BEGIN Data to use

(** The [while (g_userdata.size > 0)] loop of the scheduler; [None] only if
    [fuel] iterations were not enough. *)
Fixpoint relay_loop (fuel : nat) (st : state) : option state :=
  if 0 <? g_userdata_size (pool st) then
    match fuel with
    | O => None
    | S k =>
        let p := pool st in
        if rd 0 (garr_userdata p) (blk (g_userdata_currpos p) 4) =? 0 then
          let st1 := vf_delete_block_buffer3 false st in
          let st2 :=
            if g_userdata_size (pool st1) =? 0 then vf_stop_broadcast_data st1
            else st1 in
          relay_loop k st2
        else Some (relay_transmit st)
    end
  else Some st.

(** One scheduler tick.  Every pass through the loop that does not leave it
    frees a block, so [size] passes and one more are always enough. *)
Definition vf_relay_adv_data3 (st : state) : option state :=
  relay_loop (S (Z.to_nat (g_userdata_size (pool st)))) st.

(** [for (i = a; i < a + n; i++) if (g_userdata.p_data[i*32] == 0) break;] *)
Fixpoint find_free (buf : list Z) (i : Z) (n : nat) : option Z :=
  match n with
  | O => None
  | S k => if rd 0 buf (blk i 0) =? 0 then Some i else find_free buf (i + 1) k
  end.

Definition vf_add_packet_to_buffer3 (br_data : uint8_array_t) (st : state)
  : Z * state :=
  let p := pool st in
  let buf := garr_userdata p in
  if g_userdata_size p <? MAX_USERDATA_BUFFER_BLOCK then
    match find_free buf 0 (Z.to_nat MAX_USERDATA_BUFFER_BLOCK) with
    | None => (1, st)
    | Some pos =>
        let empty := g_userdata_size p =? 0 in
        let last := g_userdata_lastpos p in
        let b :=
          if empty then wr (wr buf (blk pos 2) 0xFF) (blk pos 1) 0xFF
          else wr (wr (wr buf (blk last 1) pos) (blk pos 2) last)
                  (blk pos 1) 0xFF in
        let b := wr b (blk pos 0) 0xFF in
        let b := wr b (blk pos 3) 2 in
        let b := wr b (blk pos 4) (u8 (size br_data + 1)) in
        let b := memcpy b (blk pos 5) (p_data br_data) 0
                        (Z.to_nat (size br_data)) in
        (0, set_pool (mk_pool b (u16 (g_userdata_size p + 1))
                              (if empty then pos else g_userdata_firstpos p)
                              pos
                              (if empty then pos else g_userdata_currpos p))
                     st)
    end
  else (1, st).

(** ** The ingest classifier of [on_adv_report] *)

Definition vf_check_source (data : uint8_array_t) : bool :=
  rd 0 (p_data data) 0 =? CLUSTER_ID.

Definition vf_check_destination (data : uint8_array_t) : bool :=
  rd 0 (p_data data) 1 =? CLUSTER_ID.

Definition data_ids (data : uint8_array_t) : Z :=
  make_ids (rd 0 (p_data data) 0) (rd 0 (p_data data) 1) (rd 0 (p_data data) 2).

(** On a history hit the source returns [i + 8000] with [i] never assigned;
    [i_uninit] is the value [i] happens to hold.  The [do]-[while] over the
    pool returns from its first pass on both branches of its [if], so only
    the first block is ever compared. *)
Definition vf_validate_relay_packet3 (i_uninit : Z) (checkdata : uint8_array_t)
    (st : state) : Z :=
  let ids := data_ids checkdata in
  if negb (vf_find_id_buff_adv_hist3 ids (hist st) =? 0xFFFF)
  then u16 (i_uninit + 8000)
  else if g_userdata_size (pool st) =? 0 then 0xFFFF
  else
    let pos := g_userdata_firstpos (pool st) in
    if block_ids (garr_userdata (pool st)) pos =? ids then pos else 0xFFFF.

END Data to use
BEGIN Data to use

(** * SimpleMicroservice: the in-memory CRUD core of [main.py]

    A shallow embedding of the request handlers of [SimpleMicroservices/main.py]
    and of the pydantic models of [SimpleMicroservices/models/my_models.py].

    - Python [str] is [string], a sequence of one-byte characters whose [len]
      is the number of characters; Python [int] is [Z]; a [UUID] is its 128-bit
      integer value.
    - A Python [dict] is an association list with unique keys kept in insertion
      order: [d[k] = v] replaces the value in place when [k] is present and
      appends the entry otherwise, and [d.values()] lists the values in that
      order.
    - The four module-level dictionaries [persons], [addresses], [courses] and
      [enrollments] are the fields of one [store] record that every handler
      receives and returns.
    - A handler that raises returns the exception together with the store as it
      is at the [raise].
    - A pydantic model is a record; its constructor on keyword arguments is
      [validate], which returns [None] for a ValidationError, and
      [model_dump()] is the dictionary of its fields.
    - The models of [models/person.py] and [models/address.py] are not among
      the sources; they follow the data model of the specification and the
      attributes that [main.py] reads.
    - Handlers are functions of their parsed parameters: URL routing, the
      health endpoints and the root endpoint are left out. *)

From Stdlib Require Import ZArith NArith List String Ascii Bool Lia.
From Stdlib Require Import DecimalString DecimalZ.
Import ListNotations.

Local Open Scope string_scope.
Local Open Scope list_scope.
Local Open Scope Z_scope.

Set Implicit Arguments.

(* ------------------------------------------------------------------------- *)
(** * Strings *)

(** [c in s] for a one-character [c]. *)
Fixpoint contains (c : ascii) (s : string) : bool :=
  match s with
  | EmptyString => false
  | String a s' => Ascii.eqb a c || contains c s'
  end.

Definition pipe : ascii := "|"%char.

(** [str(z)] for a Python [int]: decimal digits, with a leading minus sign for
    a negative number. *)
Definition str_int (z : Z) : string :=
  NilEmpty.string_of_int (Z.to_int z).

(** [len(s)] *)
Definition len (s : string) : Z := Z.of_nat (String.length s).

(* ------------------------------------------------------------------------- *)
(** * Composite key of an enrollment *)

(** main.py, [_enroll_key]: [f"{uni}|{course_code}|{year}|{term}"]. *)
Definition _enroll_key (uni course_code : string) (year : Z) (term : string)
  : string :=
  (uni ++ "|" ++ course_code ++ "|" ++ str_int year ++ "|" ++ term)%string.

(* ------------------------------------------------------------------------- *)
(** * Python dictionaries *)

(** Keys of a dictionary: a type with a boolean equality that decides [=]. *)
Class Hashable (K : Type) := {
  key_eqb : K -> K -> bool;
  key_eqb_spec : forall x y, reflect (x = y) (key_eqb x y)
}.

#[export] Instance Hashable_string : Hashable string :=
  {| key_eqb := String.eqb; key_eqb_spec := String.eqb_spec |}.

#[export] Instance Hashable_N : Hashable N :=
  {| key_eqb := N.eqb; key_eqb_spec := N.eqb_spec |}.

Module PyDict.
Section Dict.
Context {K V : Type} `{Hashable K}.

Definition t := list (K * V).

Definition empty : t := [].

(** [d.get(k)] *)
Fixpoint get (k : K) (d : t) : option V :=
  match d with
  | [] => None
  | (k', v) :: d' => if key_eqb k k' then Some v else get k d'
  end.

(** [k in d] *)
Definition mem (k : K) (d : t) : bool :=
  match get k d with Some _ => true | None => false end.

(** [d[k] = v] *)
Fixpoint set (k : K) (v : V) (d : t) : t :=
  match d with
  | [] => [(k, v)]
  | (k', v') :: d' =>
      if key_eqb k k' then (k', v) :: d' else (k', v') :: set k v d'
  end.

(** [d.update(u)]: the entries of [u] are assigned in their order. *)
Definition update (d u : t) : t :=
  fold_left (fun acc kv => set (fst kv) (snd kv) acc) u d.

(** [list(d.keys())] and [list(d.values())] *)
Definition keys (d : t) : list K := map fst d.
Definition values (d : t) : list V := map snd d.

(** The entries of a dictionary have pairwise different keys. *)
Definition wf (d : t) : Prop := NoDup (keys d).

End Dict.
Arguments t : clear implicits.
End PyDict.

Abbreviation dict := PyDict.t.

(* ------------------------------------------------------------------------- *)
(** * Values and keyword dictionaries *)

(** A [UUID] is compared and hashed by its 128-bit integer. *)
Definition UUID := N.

END Data to use

_How to complete this task:_
Give back exactly the lines above starting at the line where "(** The [while" appears and ending at the line where "let buf := garr_userdata p in" appears, both included, with no other lines.

_Task solution:_
(** The [while (g_userdata.size > 0)] loop of the scheduler; [None] only if
    [fuel] iterations were not enough. *)
Fixpoint relay_loop (fuel : nat) (st : state) : option state :=
  if 0 <? g_userdata_size (pool st) then
    match fuel with
    | O => None
    | S k =>
        let p := pool st in
        if rd 0 (garr_userdata p) (blk (g_userdata_currpos p) 4) =? 0 then
          let st1 := vf_delete_block_buffer3 false st in
          let st2 :=
            if g_userdata_size (pool st1) =? 0 then vf_stop_broadcast_data st1
            else st1 in
          relay_loop k st2
        else Some (relay_transmit st)
    end
  else Some st.

(** One scheduler tick.  Every pass through the loop that does not leave it
    frees a block, so [size] passes and one more are always enough. *)
Definition vf_relay_adv_data3 (st : state) : option state :=
  relay_loop (S (Z.to_nat (g_userdata_size (pool st)))) st.

(** [for (i = a; i < a + n; i++) if (g_userdata.p_data[i*32] == 0) break;] *)
Fixpoint find_free (buf : list Z) (i : Z) (n : nat) : option Z :=
  match n with
  | O => None
  | S k => if rd 0 buf (blk i 0) =? 0 then Some i else find_free buf (i + 1) k
  end.

Definition vf_add_packet_to_buffer3 (br_data : uint8_array_t) (st : state)
  : Z * state :=
  let p := pool st in
  let buf := garr_userdata p in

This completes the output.